**Task data**

Lemma record_outcome c e k t0 t :
  c_settings c = s -> (0 < t + cs_quarantineTTL s)%Z ->
  ce_failureCount e = (k - 1)%Z -> ce_windowStart e = t0 -> ce_blockedUntil e = zero_time ->
  let entry := e <| ce_failureCount := (ce_failureCount e + 1)%Z |>
    <| ce_lastFailureAt := t |> <| ce_lastTouched := t |> in
  let tripped := (cs_failureThreshold (c_settings c) <=? ce_failureCount entry)%Z in
  let entry := if tripped then entry <| ce_blockedUntil := (t + cs_quarantineTTL (c_settings c))%Z |>
               else entry in
  tripped = (cs_failureThreshold s <=? k)%Z /\
  after_failure (publishLocked (c <| c_entries := <[ proxyID := entry ]> (c_entries c) |>)) k t0 t
    (cs_failureThreshold s <=? k)%Z.
Proof using.
  intros Hs Hq E1 E2 E3. cbn zeta. rewrite Hs. cbn. rewrite E1, Z.sub_add. split; [done|].
  destruct (cs_failureThreshold s <=? k)%Z; cbn.
  - split; [done|]. rewrite blocked_of_lookup, lookup_insert_eq. cbn.
    unfold IsZero. by destruct (Z.eqb_spec (t + cs_quarantineTTL s) 0); [lia|].
  - split; [done|]. eexists. split; [apply lookup_insert_eq|]. done.
Qed.

Lemma first_failure c t :
  c_settings c = s -> c_entries c !! proxyID = None -> (0 < t)%Z -> (0 < t + cs_quarantineTTL s)%Z ->
  let r := recordFailure range_order proxyID t c in
  r.1.1 = (cs_failureThreshold s <=? 1)%Z /\
  after_failure r.2 1 t t (cs_failureThreshold s <=? 1)%Z.
Proof using Henabled Hid.
  intros Hs He Ht Hq. cbn zeta. unfold recordFailure. rewrite (guard_open c Hs), He.
  rewrite bool_decide_false by (by intros []).
  change (default zero_entry None) with zero_entry. cbn [andb]. cbn zeta.
  set (c' := ensureCapacityLocked range_order t c).
  assert (Hs' : c_settings c' = s) by (unfold c'; by rewrite ensureCapacity_settings).
  assert (Hw : window_over (c_settings c') t zero_entry = true) by done. rewrite Hw.
  assert (Hc : collapses (c_settings c') t (restart_window t zero_entry) = false).
  { unfold collapses. cbn. by rewrite andb_false_r. }
  rewrite Hc. by apply (record_outcome c' (restart_window t zero_entry) 1).
Qed.

Lemma later_failure c k t0 tl t :
  counting c k t0 tl -> (0 < t0)%Z -> (t0 <= tl)%Z -> (tl + cs_collapseInterval s <= t)%Z ->
  (tl <= t)%Z -> (t - t0 <= cs_failureWindow s)%Z -> (0 < t + cs_quarantineTTL s)%Z ->
  let r := recordFailure range_order proxyID t c in
  r.1.1 = (cs_failureThreshold s <=? k + 1)%Z /\
  after_failure r.2 (k + 1) t0 t (cs_failureThreshold s <=? k + 1)%Z.
Proof using Henabled Hid.
  intros (Hs & e & He & E1 & E2 & E3 & E4) H0 H1 Hgap Hle Hwin Hq. cbn zeta. unfold recordFailure.
  rewrite (guard_open c Hs), He. rewrite bool_decide_true by eauto.
  change (default zero_entry (Some e)) with e. cbn [andb]. rewrite E4.
  assert (Hz : (t <? zero_time)%Z = false) by (unfold zero_time; apply Z.ltb_ge; lia). rewrite Hz.
  assert (Hw : window_over (c_settings c) t e = false).
  { unfold window_over, IsZero. rewrite E2, Hs. rewrite !orb_false_iff, Z.eqb_neq, !Z.ltb_ge. lia. }
  cbn zeta. rewrite Hw.
  assert (Hc : collapses (c_settings c) t e = false).
  { unfold collapses. rewrite Hs, E3. apply andb_false_iff. right.
    apply andb_false_iff. right. apply Z.ltb_ge. lia. }
  rewrite Hc. apply record_outcome; try done. lia.
Qed.

(** The failures up to the threshold, from a count of [k]. *)
Lemma failures_to_threshold ts : forall c k t0 tl,
  counting c k t0 tl -> (0 < t0)%Z -> (t0 <= tl)%Z -> (0 <= cs_collapseInterval s)%Z ->
  (0 < cs_quarantineTTL s)%Z -> spaced (cs_collapseInterval s) tl ts ->
  Forall (fun t => t - t0 <= cs_failureWindow s)%Z ts ->
  (k < cs_failureThreshold s)%Z -> (k + Z.of_nat (length ts) = cs_failureThreshold s)%Z ->
  let r := failures range_order proxyID ts c in
  r.1 = replicate (length ts - 1) false ++ [true] /\ c_settings r.2 = s /\
  c_blocked r.2 !! proxyID = Some (List.last ts tl + cs_quarantineTTL s)%Z.
Proof using Henabled Hid.
  induction ts as [|t ts IH]; intros c k t0 tl Hc H0 H1 Hci Hq Hsp Hwin Hk Hlen; cbn in Hlen; [lia|].
  destruct Hsp as [Hgap Hsp]. apply Forall_cons in Hwin as [Hw1 Hw2].
  destruct (later_failure c k t0 tl t Hc H0 H1 Hgap ltac:(lia) Hw1 ltac:(lia)) as [Ht Haf].
  cbn [failures]. destruct (recordFailure range_order proxyID t c) as [[tripped until] c1].
  cbn [fst snd] in *. subst tripped.
  destruct ts as [|t' ts].
  - rewrite (proj2 (Z.leb_le _ _)) in * by (cbn in Hlen; lia). cbn. destruct Haf. done.
  - rewrite (proj2 (Z.leb_gt _ _)) in * by (cbn in Hlen; lia). cbn [after_failure] in Haf.
    destruct (IH c1 (k + 1)%Z t0 t Haf H0 ltac:(lia) Hci Hq Hsp Hw2 ltac:(cbn in Hlen; lia)
      ltac:(cbn [length] in *; lia)) as (R1 & R2 & R3).
    destruct (failures range_order proxyID (t' :: ts) c1) as [rest c2]. cbn [fst snd] in *.
    rewrite R1. split; [cbn; by rewrite Nat.sub_0_r|]. split; [done|].
    rewrite R3. by rewrite (last_default (t' :: ts) t tl).
Qed.
End Tripping.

**Task description**
Above this instruction are the records; retype exactly the lines from the one containing "cs_collapseInterval s)%Z ->" up to and including the one containing "Forall (fun t".

**Written reply**
  counting c k t0 tl -> (0 < t0)%Z -> (t0 <= tl)%Z -> (0 <= cs_collapseInterval s)%Z ->
  (0 < cs_quarantineTTL s)%Z -> spaced (cs_collapseInterval s) tl ts ->
  Forall (fun t => t - t0 <= cs_failureWindow s)%Z ts ->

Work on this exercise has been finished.